In this regard, it is worth noting that Edsa 1 carried a greater potential for radical change than Edsa 2 because it was willing to go farther and risk more to dismantle the old society. It threw away the existing Constitution and, for one year, ruled as a revolutionary government. It abolished the Batasang Pambansa, and reorganized the Supreme Court. It removed most of the local government officials and replaced them with its own appointees. It appointed a Constitutional Commission to write a new constitution. The new government had every opportunity to institute a new social order, but became more timid as it began to worry about its own survival. This timidity grew in proportion to its growing dependence on the services of traditional politicians.

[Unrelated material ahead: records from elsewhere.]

(* ===== verification/Validation.v ===== *)
(** * Spins and topologies

    Models [crates/quantum-validation/src/errors.rs], [fixed.rs] and the
    structural half of [validation.rs]: the error type, the spin alphabet
    checks and [TopologyIndex], the node-id to position map every energy
    evaluation goes through.  [i8] spins, [u32] node ids and [i32] milli
    values are [Z]; [BTreeMap<u32, usize>] is a [gmap]. *)

From S2P Require Import Prelude.

(** [pub enum ValidationError] *)
Inductive ValidationError :=
  | EmptyNodes
  | EmptyFieldValues
  | EmptyAllowedValues
  | InvalidEncodedValue (raw : Z)
  | EncodingTooWide (bits : Z)
  | PackedSolutionLengthMismatch (expected actual : Z)
  | SolutionLengthMismatch (expected actual : Z)
  | FieldLengthMismatch (expected actual : Z)
  | EdgeWeightLengthMismatch (edges weights : Z)
  | InvalidSpinValue (index value : Z)
  | DuplicateNode (node : Z)
  | UnknownNodeInEdge (node : Z)
  | ArithmeticOverflow.

#[global] Instance ValidationError_eq_dec : EqDecision ValidationError.
Proof. solve_decision. Defined.

(** A validation routine returns a value or a [ValidationError]. *)
Abbreviation vresult := (result ValidationError).

Definition MILLI_SCALE : Z := 1000.

(** [(numerator + denominator / 2) / denominator] on [u64]; division by zero
    panics in the release build too. *)
Definition round_div_u64 {E} (numerator denominator : Z) : result E Z :=
  if denominator =? 0 then Panic
  else Ok (wrap_u 64 (numerator + denominator / 2) / denominator).

(** [matches!(spin, -1 | 1)] *)
Definition is_spin (s : Z) : bool := (s =? -1) || (s =? 1).

Definition validate_spins (spins : list Z) : bool := forallb is_spin spins.

Definition validate_solution_set (solutions : list (list Z)) (expected_len : Z) : bool :=
  forallb (fun spins => (zlen spins =? expected_len) && validate_spins spins) solutions.

(** The [enumerate] loop of [ensure_valid_spins], from position [index]. *)
Fixpoint ensure_valid_spins_from (index : Z) (spins : list Z) : vresult unit :=
  match spins with
  | [] => Ok tt
  | spin :: spins =>
      if is_spin spin then ensure_valid_spins_from (index + 1) spins
      else Err (InvalidSpinValue index spin)
  end.
Definition ensure_valid_spins (spins : list Z) : vresult unit :=
  ensure_valid_spins_from 0 spins.

Module TopologyIndex.

Record t := mk { positions : gmap Z nat }.

(** The first loop of [TopologyIndex::new]: insert each node at its position,
    rejecting a node that is already present. *)
Fixpoint insert_nodes (position : nat) (nodes : list Z) (positions : gmap Z nat)
    : vresult (gmap Z nat) :=
  match nodes with
  | [] => Ok positions
  | node :: nodes =>
      match positions !! node with
      | Some _ => Err (DuplicateNode node)
      | None => insert_nodes (S position) nodes (<[node := position]> positions)
      end
  end.

(** The second loop: both endpoints of every edge must be known. *)
Fixpoint check_edges (positions : gmap Z nat) (edges : list (Z * Z)) : vresult unit :=
  match edges with
  | [] => Ok tt
  | (u, v) :: edges =>
      if bool_decide (positions !! u = None) then Err (UnknownNodeInEdge u)
      else if bool_decide (positions !! v = None) then Err (UnknownNodeInEdge v)
      else check_edges positions edges
  end.

Definition new (nodes : list Z) (edges : list (Z * Z)) : vresult t :=
  positions <-? insert_nodes 0 nodes ∅;;
  check_edges positions edges;;?
  Ok (mk positions).

Definition len (topology : t) : Z := Z.of_nat (size (positions topology)).

Definition position (topology : t) (node : Z) : option nat := positions topology !! node.

(** *** What the index promises *)

(** [topology] indexes [nodes]: distinct nodes, each at its own position. *)
Definition indexes (topology : t) (nodes : list Z) : Prop :=
  NoDup nodes /\ forall node i, position topology node = Some i <-> nodes !! i = Some node.

(** Every edge joins two nodes of the list. *)
Definition edges_known (nodes : list Z) (edges : list (Z * Z)) : Prop :=
  Forall (fun e => e.1 ∈ nodes /\ e.2 ∈ nodes) edges.

#[local] Lemma insert_nodes_Ok k nodes m m' :
  insert_nodes k nodes m = Ok m' ->
  NoDup nodes /\ (forall x, x ∈ nodes -> m !! x = None) /\
  forall x i, m' !! x = Some i <->
    m !! x = Some i \/ exists j, i = (k + j)%nat /\ nodes !! j = Some x.
Proof.
  revert k m; induction nodes as [|n nodes IH]; intros k m; simpl.
  { intros [= ->]. split_and!; [constructor|set_solver|]. intros x i. split; [naive_solver|].
    intros [?|(j & ? & ?)]; [done|]. by destruct j. }
  destruct (m !! n) eqn:Hn; [done|]. intros (Hnd & Hfresh & Hm')%IH.
  assert (n ∉ nodes) as Hnin.
  { intros Hin. specialize (Hfresh n Hin). by rewrite lookup_insert_eq in Hfresh. }
  split_and!; [by constructor| |].
  { intros x [->|Hx]%elem_of_cons; [done|]. specialize (Hfresh x Hx).
    by apply lookup_insert_None in Hfresh as [? _]. }
  intros x i. rewrite Hm', lookup_insert_Some. split.
  - intros [[[<- <-]|[? ?]]|(j & -> & ?)]; [|by left|].
    + right. exists 0%nat. split; [lia|done].
    + right. exists (S j). split; [lia|done].
  - intros [Hx|([|j] & -> & Hj)]; [left|left|right].
    + right. split; [by intros ->; congruence|done].
    + simplify_eq/=. left. split; [done|lia].
    + exists j. split; [lia|done].
Qed.

#[local] Lemma insert_nodes_complete k nodes m :
  NoDup nodes -> (forall x, x ∈ nodes -> m !! x = None) ->
  exists m', insert_nodes k nodes m = Ok m'.
Proof.
  intros Hnd; revert k m; induction Hnd as [|n nodes Hn Hnd IH]; intros k m Hm; simpl; [eauto|].
  rewrite (Hm n) by set_solver. apply IH. intros x Hx.
  rewrite lookup_insert_ne by (intros ->; done). apply Hm. set_solver.
Qed.

#[local] Lemma check_edges_Ok m edges :
  check_edges m edges = Ok tt <->
  Forall (fun e => is_Some (m !! e.1) /\ is_Some (m !! e.2)) edges.
Proof.
  induction edges as [|[u v] edges IH]; simpl; [by split|].
  rewrite Forall_cons, <- IH; simpl. rewrite <- !not_eq_None_Some.
  repeat case_bool_decide; naive_solver.
Qed.

Lemma new_Ok nodes edges topology :
  new nodes edges = Ok topology -> indexes topology nodes /\ edges_known nodes edges.
Proof.
  unfold new. intros H. rinv. destruct a0.
  apply insert_nodes_Ok in Hm as (Hnd & _ & Hm).
  assert (forall x i, a !! x = Some i <-> nodes !! i = Some x) as Hpos.
  { intros x i. rewrite Hm, lookup_empty. naive_solver. }
  split; [by split|].
  apply check_edges_Ok in Hm0. eapply Forall_impl; [exact Hm0|].
  intros [u v] [[i Hi] [j Hj]]; simpl in *.
  rewrite Hpos in Hi, Hj. split; eapply list_elem_of_lookup_2; eauto.
Qed.

Lemma new_complete nodes edges :
  NoDup nodes -> edges_known nodes edges -> exists topology, new nodes edges = Ok topology.
Proof.
  intros Hnd Hedges. unfold new.
  destruct (insert_nodes_complete 0 nodes ∅ Hnd) as [m Hm]; [intros; apply lookup_empty|].
  rewrite Hm; simpl.
  pose proof (insert_nodes_Ok _ _ _ _ Hm) as (_ & _ & Hpos).
  assert (check_edges m edges = Ok tt) as ->; [|simpl; eauto].
  apply check_edges_Ok. eapply Forall_impl; [exact Hedges|].
  intros [u v] [[i Hi]%list_elem_of_lookup [j Hj]%list_elem_of_lookup]; simpl in *.
  split; [exists i|exists j]; apply Hpos; right; eexists; split; eauto.
Qed.

#[local] Lemma insert_nodes_Err k nodes m e :
  insert_nodes k nodes m = Err e -> exists n, e = DuplicateNode n /\ n ∈ nodes /\ (is_Some (m !! n) \/ ~ NoDup nodes).
Proof.
  revert k m; induction nodes as [|n nodes IH]; intros k m; simpl; [done|].
  destruct (m !! n) eqn:Hn.
  { intros [= <-]. exists n. split_and!; [done|set_solver|left; eauto]. }
  intros (x & -> & Hx & Hor)%IH. exists x. split_and!; [done|set_solver|].
  destruct Hor as [Hsome|Hnd]; [|right; inversion 1; naive_solver].
  destruct (decide (x = n)) as [->|Hne]; [right; inversion 1; naive_solver|].
  left. by rewrite lookup_insert_ne in Hsome.
Qed.

(** The index never panics and its only errors are the two it documents. *)
Lemma new_Err nodes edges e :
  new nodes edges = Err e ->
  (exists n, e = DuplicateNode n /\ n ∈ nodes /\ ~ NoDup nodes) \/
  (exists n, e = UnknownNodeInEdge n /\ n ∉ nodes /\
     exists edge, edge ∈ edges /\ (n = edge.1 \/ n = edge.2)).
Proof.
  unfold new. intros [Hi|(m & Hi & Hc)]%rbind_Err_inv.
  { left. apply insert_nodes_Err in Hi as (n & -> & Hn & [[? Hs]|?]); [|eauto].
    by rewrite lookup_empty in Hs. }
  right. apply rbind_Err_inv in Hc as [Hc|(? & _ & ?)]; [|done].
  pose proof (insert_nodes_Ok _ _ _ _ Hi) as (_ & _ & Hpos).
  assert (forall x, m !! x = None -> x ∉ nodes) as Hnone.
  { intros x Hx [i Hin]%list_elem_of_lookup.
    assert (m !! x = Some i); [|congruence]. apply Hpos. right. eauto. }
  clear Hi Hpos. induction edges as [|[u v] edges IH]; simpl in *; [done|].
  repeat case_bool_decide; simplify_eq/=.
  - exists u. split_and!; [done|by apply Hnone|]. exists (u, v). set_solver.
  - exists v. split_and!; [done|by apply Hnone|]. exists (u, v). set_solver.
  - apply IH in Hc as (n & -> & ? & edge & ? & ?). exists n. split_and!; [done..|].
    exists edge. set_solver.
Qed.

Lemma new_no_panic nodes edges : new nodes edges <> Panic.
Proof.
  assert (forall k m, insert_nodes k nodes m <> Panic) as Hn.
  { induction nodes as [|n nodes IH]; intros k m; simpl; [done|]. by destruct (m !! n). }
  assert (forall m, check_edges m edges <> Panic) as He.
  { intros m. induction edges as [|[u v] edges IH]; simpl; [done|]. by repeat case_bool_decide. }
  unfold new. intros [?|(? & _ & [?|(? & _ & ?)]%rbind_Panic_inv)]%rbind_Panic_inv; naive_solver.
Qed.

Lemma indexes_len topology nodes : indexes topology nodes -> len topology = zlen nodes.
Proof.
  intros [Hnd Hpos]. unfold len, zlen, position in *. f_equal.
  assert (positions topology = list_to_map (zip nodes (seq 0 (length nodes)))) as ->.
  { apply map_eq. intros x. apply option_eq. intros i. rewrite Hpos.
    rewrite <- elem_of_list_to_map by (rewrite fst_zip; [done|by rewrite length_seq]).
    rewrite elem_of_lookup_zip_with. setoid_rewrite lookup_seq. split.
    - intros Hi. exists i, x, i. pose proof (lookup_lt_Some _ _ _ Hi). split_and!; try done; lia.
    - naive_solver. }
  rewrite map_size_list_to_map by (rewrite fst_zip; [done|by rewrite length_seq]).
  rewrite length_zip, length_seq. lia.
Qed.

Lemma indexes_lt topology nodes node i :
  indexes topology nodes -> position topology node = Some i -> (i < length nodes)%nat.
Proof. intros [_ Hpos] Hi. apply Hpos in Hi. by eapply lookup_lt_Some. Qed.

Lemma indexes_known topology nodes node :
  indexes topology nodes -> node ∈ nodes -> exists i, position topology node = Some i.
Proof. intros [_ Hpos] [i Hi]%list_elem_of_lookup. exists i. by apply Hpos. Qed.

End TopologyIndex.

(** *** Spins *)

Lemma is_spin_iff s : is_spin s = true <-> s = 1 \/ s = -1.
Proof. unfold is_spin. rewrite orb_true_iff, !Z.eqb_eq. lia. Qed.

Lemma validate_spins_iff spins :
  validate_spins spins = true <-> Forall (fun s => s = 1 \/ s = -1) spins.
Proof.
  unfold validate_spins. rewrite forallb_forall, Forall_forall.
  setoid_rewrite is_spin_iff. by setoid_rewrite list_elem_of_In.
Qed.

Lemma ensure_valid_spins_from_Ok index spins :
  ensure_valid_spins_from index spins = Ok tt <-> Forall (fun s => s = 1 \/ s = -1) spins.
Proof.
  revert index; induction spins as [|s spins IH]; intros index; simpl; [by split|].
  rewrite Forall_cons, <- is_spin_iff. destruct (is_spin s).
  - rewrite IH. naive_solver.
  - naive_solver.
Qed.

Lemma ensure_valid_spins_Ok spins :
  ensure_valid_spins spins = Ok tt <-> Forall (fun s => s = 1 \/ s = -1) spins.
Proof. apply ensure_valid_spins_from_Ok. Qed.

(** The error names the first value outside the alphabet. *)
Lemma ensure_valid_spins_Err spins e :
  ensure_valid_spins spins = Err e ->
  exists i v, e = InvalidSpinValue (Z.of_nat i) v /\ spins !! i = Some v /\ is_spin v = false /\
    validate_spins (take i spins) = true.
Proof.
  unfold ensure_valid_spins.
  cut (forall k, ensure_valid_spins_from k spins = Err e ->
    exists i v, e = InvalidSpinValue (k + Z.of_nat i) v /\ spins !! i = Some v /\
      is_spin v = false /\ validate_spins (take i spins) = true).
  { intros H He. destruct (H 0 He) as (i & v & -> & ?). by exists i, v. }
  induction spins as [|s spins IH]; intros k; simpl; [done|].
  destruct (is_spin s) eqn:Hs.
  - intros (i & v & -> & ? & ? & ?)%IH. exists (S i), v. simpl. rewrite Hs.
    split_and!; [f_equal; lia|done..].
  - intros [= <-]. exists 0%nat, s. split_and!; [f_equal; lia|done..].
Qed.

Lemma ensure_valid_spins_no_panic spins : ensure_valid_spins spins <> Panic.
Proof.
  unfold ensure_valid_spins. generalize 0. induction spins as [|s spins IH]; intros k; simpl; [done|].
  by destruct (is_spin s).
Qed.

Lemma round_div_u64_Ok {E} n d :
  0 < d -> @round_div_u64 E n d = Ok (wrap_u 64 (n + d / 2) / d).
Proof. intros Hd. unfold round_div_u64. by rewrite (proj2 (Z.eqb_neq d 0)) by lia. Qed.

Edsa 2 provided yet another opening for change, but this one was closed almost as quickly as it came into view. What started out as a comprehensive battle for good governance was narrowed down into a surgical removal of a corrupt and incompetent president, and his replacement by the vice president. The movement's revolutionary edge was blunted by a Supreme Court decision that represented the whole episode as the voluntary resignation of a president rather than the overthrow of an entire regime. Except for the incumbent president and his Cabinet, everyone else was retained in place, as if corruption was a disease lodged in only one person.

We now know that corruption is not just the fault of a person; it is, more importantly, the function of a whole system. It is not only an individual trait, but an entire way of life. When Gloria Macapagal-Arroyo stepped into Joseph Estrada's position in January 2001, she, in effect, began to preside over this way of life. Nothing changed because the roles and the script remained.

We may think of people power as a nation's willful attempt at self-organization for a brighter future. Ranged against it are the weight of tradition and the allure of the familiar. The challenge it will always face is how to set up, to borrow a phrase from Jurgen Habermas, its own "Constitution for the victorious peace."

We should never give up on people power. But those who choose to answer its call must work hard to prepare the ground for its own Constitution.